Yesterday afternoon I met a guy and a few hours later he was pouring four liters of scented oil over me as he slowly ran his fingers through my hair.
No, it’s not a scene that wouldn’t clear the Indian film commission’s censorship standards; I was going in for a little ayurveda.
Dig out your atlases (atlasii?), I’m in Varkala.
With its dramatic seaside cliffs, white-skinned populace with tribal tats and yoga-altera-centric culture, you’d be forgiven for thinking that this was California and not India. The tourist draw is fairly obvious because, aside from the scenery (which makes for really nice sunsets over the Arabian Sea), the state of Kerala is the capital of ayurveda and Varkala may be its center with nearly 60 clinics.
In fact this was my second (and less intimate) run-in with ayurveda. Last week I did a full body oil massage that was supposed to “rejuvenate the nervous system and impart youthfulness and vigor.” Hey, if you’ve been following along you know that after the week I had I could have used a little rejuvenation. That massage was basically the orientation massage; real ayurveda treatments can last weeks in an effort to fix one’s internal flows.
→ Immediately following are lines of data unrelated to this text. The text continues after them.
Lemma counts_fold l name : ∀ counts,
  default 0%nat (fold_left (count_identifier source) l counts !! name)
  = (length (List.filter (λ n, bool_decide (kind n = "identifier") && bool_decide (node_text n source = name)) l)
     + default 0%nat (counts !! name))%nat.
Proof.
  induction l as [|n l IH]; intros counts; [done|]. cbn [fold_left List.filter]. rewrite IH. unfold count_identifier.
  case_bool_decide as Hk; [|done]. cbn [andb]. case_bool_decide as He.
  - rewrite He, lookup_insert_eq. cbn. lia.
  - by rewrite lookup_insert_ne.
Qed.
Lemma counted_once_spec t nm : ids_unique t → within (root_node t) nm → kind nm = "identifier" →
  counted_once (identifier_counts source t) (node_text nm source) = true ↔ ¬ elsewhere (root_node t) nm.
Proof.
  intros Hids Hw Hk. unfold counted_once, identifier_counts. destruct (walk_tree_visited (count_identifier source) ∅ t) as [_ ->].
  rewrite counts_fold, lookup_empty, Nat.add_0_r, Nat.eqb_eq.
  set (occurs := List.filter _ _). assert (Ho : ∀ m, m ∈ occurs ↔ within (root_node t) m ∧ kind m = "identifier" ∧ node_text m source = node_text nm source).
  { intros m. subst occurs. rewrite list_elem_of_In, List.filter_In, <-list_elem_of_In, visited_within, andb_true_iff, !bool_decide_eq_true. done. }
  assert (Hnm : nm ∈ occurs) by (by apply Ho). assert (Hnd : NoDup occurs).
  { apply NoDup_ListNoDup, List.NoDup_filter, NoDup_ListNoDup. by apply NoDup_fmap_1 in Hids. }
  split.
  - intros Hl (m & Hm & Hmk & Hne & Ht). assert (Hmo : m ∈ occurs) by (by apply Ho). clearbody occurs.
    destruct occurs as [|x [|y r]]; try done. apply list_elem_of_singleton in Hnm, Hmo. congruence.
  - intros Hne. assert (Hall : ∀ m, m ∈ occurs → m = nm).
    { intros m (Hm & Hmk & Ht)%Ho. destruct (decide (node_id m = node_id nm)) as [E|E].
      - eapply (SourceModel.NoDup_fmap_inj node_id); [exact Hids|by apply visited_within..|done].
      - destruct Hne. by exists m. }
    clearbody occurs. destruct occurs as [|x [|y r]]; [by apply elem_of_nil in Hnm|done|].
    apply NoDup_cons in Hnd as [Hx _]. rewrite (Hall x), <-(Hall y) in Hx by set_solver. destruct Hx. by left.
Qed.
(** What the walk meets when no chain is longer than the walk goes. *)
Context (supers : TypeRef → list TypeRef) (Done : S → TypeRef → Prop) (grows : S → S → Prop) `{!PreOrder grows}.
Hypothesis visit_supers : ∀ st ty st' sups, visit st ty = Some (st', sups) → sups = supers ty.
Hypothesis visit_grows : ∀ st ty st' sups, visit st ty = Some (st', sups) → grows st st'.
Hypothesis visit_done : ∀ st ty st' sups, visit st ty = Some (st', sups) → Done st' ty.
Hypothesis done_grows : ∀ st st' ty, grows st st' → Done st ty → Done st' ty.
Inductive chain : nat → TypeRef → TypeRef → Prop :=
| chain_here ty : chain 0 ty ty
| chain_up n ty s x : s ∈ supers ty → chain n s x → chain (Datatypes.S n) ty x.
Definition short (td : TypeRef * nat) : Prop := ∀ n x, chain n td.1 x → (td.2 + n ≤ 64)%nat.
Lemma sweep_meets fuel : ∀ visited st stack st',
  sweep visit fuel visited st stack = Some (Some st') → Forall short stack →
  (∀ v, v ∈ visited → Done st v ∧ ∀ s, s ∈ supers v → s ∈ visited ∨ s ∈ stack.*1) →
  grows st st' ∧ ∃ met, visited ⊆ met ∧ stack.*1 ⊆ met ∧ ∀ v, v ∈ met → Done st' v ∧ supers v ⊆ met.
Proof.
  induction fuel as [|fuel IH]; intros visited st [|[ty depth] stack] st'; cbn [sweep]; try done.
  1,2: intros [= <-] _ Hi; split; [done|]; exists visited; split_and!; [done|by intros x Hx%elem_of_nil|]; intros v Hv;
    destruct (Hi v Hv) as [Hd Hs]; (split; [done|]); intros s Hin; destruct (Hs s Hin) as [|Hx%elem_of_nil]; done.
  intros E [Hshort Hstack]%Forall_cons Hi. assert (Hd : (64 <? depth)%nat = false).
  { apply Nat.ltb_ge. pose proof (Hshort 0%nat ty (chain_here ty)). cbn in *. lia. }
  rewrite Hd in E. cbn [orb] in E. case_bool_decide as Hv.
  - destruct (IH _ _ _ _ E Hstack) as (Hg & met & H1 & H2 & H3).
    { intros v Hin. destruct (Hi v Hin) as [Hdv Hs]. split; [done|]. intros s Hsin. destruct (Hs s Hsin) as [|Hx]; [by left|].
      rewrite fmap_cons in Hx. apply elem_of_cons in Hx as [->|Hx]; [by left|by right]. }
    split; [done|]. exists met. split_and!; [done| |done]. rewrite fmap_cons. intros x [->|Hx]%elem_of_cons; [by apply H1|by apply H2].
  - destruct (visit st ty) as [[st1 sups]|] eqn:Ev; [|done]. pose proof (visit_supers _ _ _ _ Ev) as ->.
    destruct (IH _ _ _ _ E) as (Hg & met & H1 & H2 & H3).
    + apply Forall_app. split; [|done]. apply Forall_forall. intros [s d] Hin. apply list_elem_of_In, in_rev, list_elem_of_In in Hin.
      apply list_elem_of_fmap in Hin as (s' & [= -> ->] & Hin). intros n x Hc. cbn in *.
      pose proof (Hshort _ _ (chain_up _ _ _ _ Hin Hc)) as Hlen. cbn in Hlen. lia.
    + assert (Hsup : ∀ s, s ∈ supers ty → s ∈ (rev ((λ s, (s, Datatypes.S depth)) <$> supers ty) ++ stack).*1).
      { intros s Hs. rewrite fmap_app. apply elem_of_app. left. apply list_elem_of_fmap. exists (s, Datatypes.S depth). split; [done|].
        rewrite list_elem_of_In, <-in_rev, <-list_elem_of_In. apply list_elem_of_fmap. by exists s. }
      intros v [->|Hin]%elem_of_cons.
      * split; [by eapply visit_done|]. intros s Hs. right. by apply Hsup.
      * destruct (Hi v Hin) as [Hdv Hs]. split; [eapply done_grows; [by eapply visit_grows|done]|]. intros s Hsin.
        destruct (Hs s Hsin) as [|Hx]; [left; by right|]. rewrite fmap_cons in Hx. apply elem_of_cons in Hx as [->|Hx]; [left; by left|].
        right. rewrite fmap_app. apply elem_of_app. by right.
    + split; [etrans; [by eapply visit_grows|done]|]. exists met. split_and!; [| |done].
      * intros x Hx. apply H1. by right.
      * rewrite fmap_cons. intros x [->|Hx]%elem_of_cons; [apply H1; by left|]. apply H2. rewrite fmap_app. apply elem_of_app. by right.
Qed.
Lemma sweep_all fuel ty st st' : sweep visit fuel [] st [(ty, 0%nat)] = Some (Some st') → (∀ n x, chain n ty x → (n ≤ 64)%nat) →
  ∀ n x, chain n ty x → Done st' x.
Proof.
  intros E Hshort. destruct (sweep_meets _ _ _ _ _ E) as (_ & met & _ & H2 & H3).
  { apply Forall_singleton. intros n x Hc. by apply (Hshort n x). }
  { by intros v Hv%elem_of_nil. }
  assert (Hty : ty ∈ met) by (apply H2; by left). intros n x Hc. clear -Hc Hty H3.
  induction Hc as [ty|n ty s x Hs _ IH]; [by apply H3|]. apply IH. by apply (H3 ty).
Qed.
Lemma sweep_keeps (P : S → Prop) (Q : TypeRef → Prop) : (∀ ty s, Q ty → s ∈ supers ty → Q s) →
  (∀ st ty st' sups, Q ty → P st → visit st ty = Some (st', sups) → P st') →
  ∀ fuel visited st stack st', sweep visit fuel visited st stack = Some (Some st') → (∀ ty, ty ∈ stack.*1 → Q ty) → P st → P st'.
Proof.
  intros HQ HP. induction fuel as [|fuel IH]; intros visited st [|[ty depth] stack] st'; cbn [sweep]; try done; try (by intros [= <-]).
  intros E Hq Hp. destruct (_ || _); [apply IH in E; [done| |done]; intros x Hx; apply Hq; by right|].
  destruct (visit st ty) as [[st1 sups]|] eqn:Ev; [|done]. pose proof (visit_supers _ _ _ _ Ev) as ->.
  apply IH in E; [done| |eapply HP; [|done..]; apply Hq; by left].
  intros x Hx. rewrite fmap_app in Hx. apply elem_of_app in Hx as [Hx|Hx]; [|apply Hq; by right].
  apply list_elem_of_fmap in Hx as (sd & -> & Hsd). apply list_elem_of_In, in_rev, list_elem_of_In in Hsd.
  apply list_elem_of_fmap in Hsd as (s & -> & Hs). eapply HQ; [apply Hq; by left|done].
Qed.
End SweepSpec.

(** ** Lambda bodies *)

Section Bodies.
Context (source : string).
Definition not_comment (n : Node) : bool := negb (bool_decide (kind n ∈ ["line_comment"; "block_comment"])).
Record Returns := mkReturns { has_value : bool; has_bare : bool }.
Definition return_child (acc : Returns * list Node) (child : Node) : Returns * list Node :=
  let '(r, pushed) := acc in
  if bool_decide (kind child ∈ ["lambda_expression"; "class_body"]) then acc
  else if bool_decide (kind child = "return_statement") then
    (if existsb not_comment (named_children child) then mkReturns true (has_bare r) else mkReturns (has_value r) true, pushed)
  else (r, pushed ++ [child]).
Fixpoint collect_lambda_returns (fuel : nat) (r : Returns) (stack : list Node) : Returns :=
  match stack, fuel with
  | [], _ | _, O => r
  | n :: stack, S fuel =>
      let '(r, pushed) := fold_left return_child (named_children n) (r, []) in
      collect_lambda_returns fuel r (rev pushed ++ stack)
  end.
Definition is_unconditional_loop (statement : Node) : bool :=
  match child_by_field_name "condition" statement with
  | None => bool_decide (kind statement = "for_statement")
  | Some condition =>
      bool_decide (trim (trim_end_char ")" (skip_char "(" (trim (node_text condition source)))) = "true")
  end.
Definition completes_step (completes : Node → bool) (block : Node) : bool :=
  forallb (λ s,
      let k := kind s in
      if bool_decide (k ∈ ["return_statement"; "throw_statement"]) then false
      else if bool_decide (k = "block") then completes s
      else if bool_decide (k ∈ ["while_statement"; "for_statement"]) then negb (is_unconditional_loop s)
      else true)
    (List.filter not_comment (named_children block)).
Definition lambda_block_completes_normally : Node → bool := descend true completes_step.
Definition lambda_parameters (lambda : Node) : list Node :=
  match child_by_field_name "parameters" lambda with
  | None => []
  | Some parameters =>
      let k := kind parameters in
      if bool_decide (k = "identifier") then [parameters]
      else if bool_decide (k = "inferred_parameters") then
        List.filter (λ n, bool_decide (kind n = "identifier")) (named_children parameters)
      else if bool_decide (k = "formal_parameters") then
        List.filter (λ n, bool_decide (kind n ∈ ["formal_parameter"; "spread_parameter"])) (named_children parameters)
      else []
  end.
Definition compute_lambda_body_shape `{Project} (lambda : Node) : BodyShape :=
  match child_by_field_name "body" lambda with
  | None => UnknownShape
  | Some body =>
      let k := kind body in
      if negb (bool_decide (k = "block")) then
        if bool_decide (k = "method_invocation") then if returns_nothing body then VoidOnly else Either
        else if bool_decide (k ∈ ["object_creation_expression"; "assignment_expression"; "update_expression"]) then Either
        else ValueOnly
      else
        match collect_lambda_returns (size body) (mkReturns false false) [body] with
        | mkReturns true true => UnknownShape
        | mkReturns true false => ValueOnly
        | mkReturns false true => VoidOnly
        | mkReturns false false => if lambda_block_completes_normally body then VoidOnly else Either
        end
  end.
End Bodies.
Having gotten the flavor of what it’s like to have some dude (most massage places here in India are “gents for gents only and ladies for ladies) smother you with herbal oil, I figured I’d back up and start “at the top” so to speak. I felt like I couldn’t miss the head massage which is, after all, the hallmark of this 5000-year old some-say-it-is-some-say-it-isn’t-medical practice. What can I say, I finally succumbed to the advertising maxim that if you promote something enough – no matter how silly or crazy it seems at first – people will buy into it and there are signs up all over the place here in Kerala (most using the same stock photography) showing people enraptured by this particular treatment. So, I figured how could I miss out on an hour of having warm oil poured over my third eye?
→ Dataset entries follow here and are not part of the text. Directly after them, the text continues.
Definition doc_main : OpenDoc := mkOpenDoc ("class C {" +:+ newline +:+ "  int a;" +:+ newline +:+ "  int m(int p) {" +:+ newline +:+ "    int x = p + 1;" +:+ newline +:+ "    h(x);" +:+ newline +:+ "    return x;" +:+ newline +:+ "  }" +:+ newline +:+ "}" +:+ newline) (
    node 1 "program" 0 84 [node 2 "class_declaration" 0 84 [token 3 "class" 0 5; field "name" (node 4 "identifier" 6
    7 []); field "body" (node 5 "class_body" 8 84 [token 6 "{" 8 9; node 7 "field_declaration" 12 18 [field "type"
    (node 8 "integral_type" 12 15 []); field "declarator" (node 9 "variable_declarator" 16 17 [field "name" (node 10
    "identifier" 16 17 [])]); token 11 ";" 17 18]; node 12 "method_declaration" 21 82 [field "type" (node 13
    "integral_type" 21 24 []); field "name" (node 14 "identifier" 25 26 []); field "parameters" (node 15
    "formal_parameters" 26 33 [token 16 "(" 26 27; node 17 "formal_parameter" 27 32 [field "type" (node 18
    "integral_type" 27 30 []); field "name" (node 19 "identifier" 31 32 [])]; token 20 ")" 32 33]); field "body"
    (node 21 "block" 34 82 [token 22 "{" 34 35; node 23 "local_variable_declaration" 40 54 [field "type" (node 24
    "integral_type" 40 43 []); field "declarator" (node 25 "variable_declarator" 44 53 [field "name" (node 26
    "identifier" 44 45 []); token 27 "=" 46 47; field "value" (node 28 "binary_expression" 48 53 [field "left" (node
    29 "identifier" 48 49 []); token 30 "+" 50 51; field "right" (node 31 "decimal_integer_literal" 52 53 [])])]);
    token 32 ";" 53 54]; node 33 "expression_statement" 59 64 [node 34 "method_invocation" 59 63 [field "name" (node
    35 "identifier" 59 60 []); field "arguments" (node 36 "argument_list" 60 63 [token 37 "(" 60 61; node 38
    "identifier" 61 62 []; token 39 ")" 62 63])]; token 40 ";" 63 64]; node 41 "return_statement" 69 78 [token 42
    "return" 69 75; node 43 "identifier" 76 77 []; token 44 ";" 77 78]; token 45 "}" 81 82])]; token 46 "}" 83
    84])]]).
I did relax a bit over the course of my hour of treatment but for the first five minutes or so I felt like I was either going to cry or my head would explode because of the continuous warm, wet feeling just over my eyes which seemed to activate something that isn’t usually activated just above my eyebrows. When the doctor asked me how I felt at the end of the session I had to tell him honestly that rather than “refreshed” or “rejuvenated” I felt “oily.” Clearly this wasn’t the answer he was looking for which prompted him to admit that I didn’t seem tuned in to what he was doing. However, on the plus side, the session was really good for one thing: my hair.
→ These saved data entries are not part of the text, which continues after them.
(** * Unite-Hub scraping core: a shallow embedding and its checked properties

    The development follows the Python modules under [src/lib/scraping]:

    - [web-scraper.py]      : [WebScraper] (fetch with tenacity retry, extraction)
    - [safe-scraper.py]     : [SafeScraper] (request budget, 24h response cache)
    - [vpn-integration.py]  : [VPNManager] (round-robin proxy rotation)
    - [competitor-intelligence.py] : [CompetitorIntelligence] ([full_analysis] and
      its stages, [monitor_changes])
    - [web-scraper.py], [safe-scraper.py], [web-scraper-vpn.py] : the analysers
      [CompetitorAnalyzer], [SafeCompetitorAnalyzer] and [VPNWebScraper]
    - [vpn-integration.py]  : [VPNManager] (loading, probing) and [VPNSession]

    Conventions.  Python [int] is [Z].  A Python [str] is a Rocq [string]
    (its UTF-8 bytes).  Durations and instants are integers counted in
    microseconds, the resolution of [datetime]; a float number of seconds
    is represented by the corresponding number of microseconds.  Code that
    can raise returns an [Outcome]; code that mutates an object or touches
    the network, the clock, the disk or the random generator threads the
    object and a [World] explicitly.  What the third-party packages do
    (the HTTP server's answers, [validators.url], [urljoin], the order in
    which a [set] is listed, ...) is supplied by an environment record and
    is never assumed to be anything in particular. *)

From Stdlib Require Import ZArith List String Ascii Bool Lia.
From stdpp Require Import base option list gmap strings.

Import ListNotations.
Local Open Scope string_scope.
Local Open Scope list_scope.
Local Open Scope Z_scope.

(** ** Python helpers *)

Module Py.

(** Truth value of an [Optional[str]]: [None] and [''] are falsy. *)
Definition truthy (o : option string) : bool :=
  match o with
  | None => false
  | Some s => negb (String.eqb s "")
  end.

(** [list[i]] with Python's negative indices; [None] stands for
    [IndexError]. *)
Definition index {A} (l : list A) (i : Z) : option A :=
  let n := Z.of_nat (length l) in
  if (0 <=? i) && (i <? n) then l !! Z.to_nat i
  else if (- n <=? i) && (i <? 0) then l !! Z.to_nat (i + n)
  else None.

(** [a % b] on integers: the sign of the result is the divisor's, which
    is what [Z.modulo] computes. *)
Definition mod_ (a b : Z) : Z := a mod b.

Definition seconds (n : Z) : Z := n * 1000000.
Definition hours (n : Z) : Z := seconds (n * 3600).

End Py.

(** ** hashlib.md5 (RFC 1321), on byte lists *)

Module MD5.

Definition word := Z.
Definition two32 : Z := 2 ^ 32.

Definition add32 (a b : word) : word := (a + b) mod two32.
Definition not32 (a : word) : word := Z.lxor a (two32 - 1).
Definition rotl32 (x : word) (c : Z) : word :=
  Z.lor (Z.shiftl x c mod two32) (Z.shiftr x (32 - c)).

Definition K : list word :=
  [ 0xd76aa478; 0xe8c7b756; 0x242070db; 0xc1bdceee;
    0xf57c0faf; 0x4787c62a; 0xa8304613; 0xfd469501;
    0x698098d8; 0x8b44f7af; 0xffff5bb1; 0x895cd7be;
    0x6b901122; 0xfd987193; 0xa679438e; 0x49b40821;
    0xf61e2562; 0xc040b340; 0x265e5a51; 0xe9b6c7aa;
    0xd62f105d; 0x02441453; 0xd8a1e681; 0xe7d3fbc8;
    0x21e1cde6; 0xc33707d6; 0xf4d50d87; 0x455a14ed;
    0xa9e3e905; 0xfcefa3f8; 0x676f02d9; 0x8d2a4c8a;
    0xfffa3942; 0x8771f681; 0x6d9d6122; 0xfde5380c;
    0xa4beea44; 0x4bdecfa9; 0xf6bb4b60; 0xbebfbc70;
    0x289b7ec6; 0xeaa127fa; 0xd4ef3085; 0x04881d05;
    0xd9d4d039; 0xe6db99e5; 0x1fa27cf8; 0xc4ac5665;
    0xf4292244; 0x432aff97; 0xab9423a7; 0xfc93a039;
    0x655b59c3; 0x8f0ccc92; 0xffeff47d; 0x85845dd1;
    0x6fa87e4f; 0xfe2ce6e0; 0xa3014314; 0x4e0811a1;
    0xf7537e82; 0xbd3af235; 0x2ad7d2bb; 0xeb86d391 ].

Definition S : list Z :=
  [ 7; 12; 17; 22; 7; 12; 17; 22; 7; 12; 17; 22; 7; 12; 17; 22;
    5; 9; 14; 20; 5; 9; 14; 20; 5; 9; 14; 20; 5; 9; 14; 20;
    4; 11; 16; 23; 4; 11; 16; 23; 4; 11; 16; 23; 4; 11; 16; 23;
    6; 10; 15; 21; 6; 10; 15; 21; 6; 10; 15; 21; 6; 10; 15; 21 ].

(** [n] little-endian bytes of [x]. *)
Fixpoint le_bytes (n : nat) (x : Z) : list Z :=
  match n with
  | O => []
  | Datatypes.S n' => (x mod 256) :: le_bytes n' (x / 256)
  end.

Fixpoint le_word (bs : list Z) : word :=
  match bs with
  | [] => 0
  | b :: bs' => b + 256 * le_word bs'
  end.

Definition pad (msg : list Z) : list Z :=
  let len := Z.of_nat (length msg) in
  msg ++ [0x80] ++ repeat 0 (Z.to_nat ((55 - len) mod 64))
      ++ le_bytes 8 ((8 * len) mod 2 ^ 64).

(** Cut a list into pieces of [n] elements ([fuel] bounds the number of
    pieces; [length l] is always enough). *)
Fixpoint chunks {A} (fuel n : nat) (l : list A) : list (list A) :=
  match fuel, l with
  | O, _ | _, [] => []
  | Datatypes.S fuel', _ => take n l :: chunks fuel' n (drop n l)
  end.

Definition state : Type := word * word * word * word.

Definition init : state :=
  (0x67452301, 0xefcdab89, 0x98badcfe, 0x10325476).

Definition step (M : list word) (st : state) (i : nat) : state :=
  let '(a, b, c, d) := st in
  let iz := Z.of_nat i in
  let '(f, g) :=
    if iz <? 16 then (Z.lor (Z.land b c) (Z.land (not32 b) d), iz)
    else if iz <? 32 then
      (Z.lor (Z.land d b) (Z.land (not32 d) c), (5 * iz + 1) mod 16)
    else if iz <? 48 then (Z.lxor b (Z.lxor c d), (3 * iz + 5) mod 16)
    else (Z.lxor c (Z.lor b (not32 d)), (7 * iz) mod 16) in
  let f' := add32 (add32 (add32 f a) (nth i K 0)) (nth (Z.to_nat g) M 0) in
  (d, add32 b (rotl32 f' (nth i S 0)), b, c).

Definition compress (st : state) (block : list Z) : state :=
  let M := map le_word (chunks 16 4 block) in
  let '(a, b, c, d) := st in
  let '(a', b', c', d') := fold_left (step M) (seq 0 64) st in
  (add32 a a', add32 b b', add32 c c', add32 d d').

Definition digest (msg : list Z) : list Z :=
  let p := pad msg in
  let '(a, b, c, d) := fold_left compress (chunks (length p) 64 p) init in
  le_bytes 4 a ++ le_bytes 4 b ++ le_bytes 4 c ++ le_bytes 4 d.

Definition hex_digit (n : Z) : ascii :=
  nth (Z.to_nat n) (list_ascii_of_string "0123456789abcdef") "0"%char.

Fixpoint hex (bs : list Z) : string :=
  match bs with
  | [] => ""
  | b :: bs' =>
      String (hex_digit (b / 16)) (String (hex_digit (b mod 16)) (hex bs'))
  end.

(** [str.encode()]: the bytes of the string. *)
Definition encode (s : string) : list Z :=
  map (fun c => Z.of_N (N_of_ascii c)) (list_ascii_of_string s).

(** [hashlib.md5(s.encode()).hexdigest()] *)
Definition hexdigest (s : string) : string := hex (digest (encode s)).

End MD5.

(** ** Effects: exceptions, the world, the environment *)

(** The [requests] exceptions the fetch path distinguishes.  All of them
    are subclasses of [requests.exceptions.RequestException]. *)
Inductive NetError := Timeout | ConnectionError | TooManyRedirects.

Inductive Exn :=
| HTTPError (status : Z)        (* raised by [response.raise_for_status()] *)
| RequestFailed (e : NetError)  (* raised by [session.get] *)
| ValueError                    (* [time.sleep] of a negative duration *)
| AttributeError                (* [.get] on a value that is not a dict *)
| IndexError                    (* list index out of range *)
| RetryError (last : Exn).      (* [tenacity.RetryError] *)

Definition is_RequestException (e : Exn) : bool :=
  match e with
  | HTTPError _ | RequestFailed _ => true
  | _ => false
  end.

(** What [session.get] produces: a response with its final status, or an
    exception. *)
Inductive Response :=
| HttpResponse (status : Z) (text : string)
| NetworkFailure (e : NetError).

(** One file of the cache directory: the JSON object written by
    [_save_to_cache], or anything that makes the reader raise. *)
Inductive CacheFile :=
| CacheJson (url html : string) (timestamp : Z)
| Unreadable.

Record World := mkWorld {
  now : Z;                        (* [datetime.now()], in microseconds *)
  requests : list string;         (* URLs of the GETs issued, oldest first *)
  sleeps : list Z;                (* every duration slept, oldest first *)
  draws : nat;                    (* calls of [random.uniform] so far *)
  files : gmap string CacheFile   (* the cache directory, by file name *)
}.

(** Everything the code obtains from outside.  [session_get n url] is the
    outcome of the GET issued when [n] GETs came before it. *)
Record Env := mkEnv {
  validators_url : string -> bool;
  session_get : nat -> string -> Response;
  random_uniform : nat -> Z -> Z -> Z;
  open_for_write : string -> bool
}.

Inductive Outcome (A : Type) :=
| Returned (a : A)
| Raised (e : Exn).
Arguments Returned {A} a.
Arguments Raised {A} e.

(** Computations over a state [S] (the world, or an object and the
    world) that return or raise. *)
Definition M (S A : Type) : Type := S -> Outcome A * S.

Definition ret {S A} (a : A) : M S A := fun s => (Returned a, s).
Definition raise {S A} (e : Exn) : M S A := fun s => (Raised e, s).
Definition bind {S A B} (c : M S A) (k : A -> M S B) : M S B :=
  fun s => match c s with
           | (Returned a, s') => k a s'
           | (Raised e, s') => (Raised e, s')
           end.
(** [try: c / except: h] *)
Definition try_except {S A} (c : M S A) (h : Exn -> M S A) : M S A :=
  fun s => match c s with
           | (Returned a, s') => (Returned a, s')
           | (Raised e, s') => h e s'
           end.

Notation "'do' x <- c ; k" := (bind c (fun x => k))
  (at level 10, x name, c at level 100, k at level 200).
Notation "'do_' c ; k" := (bind c (fun _ => k))
  (at level 10, c at level 100, k at level 200).

(** The world after one more GET, and after a sleep of [d]. *)
Definition after_request (w : World) (url : string) : World :=
  mkWorld (now w) (requests w ++ [url]) (sleeps w) (draws w) (files w).

Definition after_sleep (w : World) (d : Z) : World :=
  mkWorld (now w + d) (requests w) (sleeps w ++ [d]) (draws w) (files w).

(** [time.sleep(d)] *)
Definition sleep (d : Z) : M World unit :=
  fun w =>
    if d <? 0 then (Raised ValueError, w)
    else (Returned tt, after_sleep w d).

(** Time passing between two calls. *)
Definition elapse (d : Z) (w : World) : World :=
  mkWorld (now w + d) (requests w) (sleeps w) (draws w) (files w).

Definition http_get (env : Env) (url : string) : M World Response :=
  fun w =>
    (Returned (session_get env (length (requests w)) url), after_request w url).

Definition uniform (env : Env) (a b : Z) : M World Z :=
  fun w =>
    (Returned (random_uniform env (draws w) a b),
     mkWorld (now w) (requests w) (sleeps w) (Datatypes.S (draws w)) (files w)).

Definition get_now : M World Z := fun w => (Returned (now w), w).

(** ** tenacity *)

Module Tenacity.

(** [wait_exponential(multiplier, min, max)] after attempt number
    [attempt_number] (counted from 1), in seconds. *)
Definition wait_exponential (multiplier min max : Z) (attempt_number : Z) : Z :=
  let exp := 2 ^ (attempt_number - 1) in
  let result := multiplier * exp in
  Z.max (Z.max 0 min) (Z.min result max).

(** The retry loop for [stop_after_attempt]: [more] is how many attempts
    may still follow attempt [attempt_number].  Any exception is
    retried (the default [retry_if_exception_type()]); when the stop
    condition holds the last exception is wrapped in [RetryError]
    ([reraise] is left at its default). *)
Fixpoint retrying {A} (wait : Z -> Z) (more : nat) (attempt_number : Z)
    (f : M World A) : M World A :=
  fun w =>
    match f w with
    | (Returned a, w') => (Returned a, w')
    | (Raised e, w') =>
        match more with
        | O => (Raised (RetryError e), w')
        | Datatypes.S more' =>
            (do_ sleep (Py.seconds (wait attempt_number));
             retrying wait more' (attempt_number + 1) f) w'
        end
    end.

(** [@retry(stop=stop_after_attempt(n), wait=wait)] *)
Definition retry {A} (stop_after_attempt : nat) (wait : Z -> Z)
    (f : M World A) : M World A :=
  retrying wait (Nat.pred stop_after_attempt) 1 f.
After a few weeks of travel filled with desert air, pollution and hard water, my hair wasn’t exactly looking like the star of a Pantene ad. But, it’s amazing how shiny and smooth it gets after an hour-long oil massage. Granted, some of that luster dulled a bit when the doc’s assistant rubbed what I think was cedar powder into my scalp as a capstone to the treatment to – and I’m paraphrasing here – close up the hole they made in my head chakra so I wouldn’t catch a cold.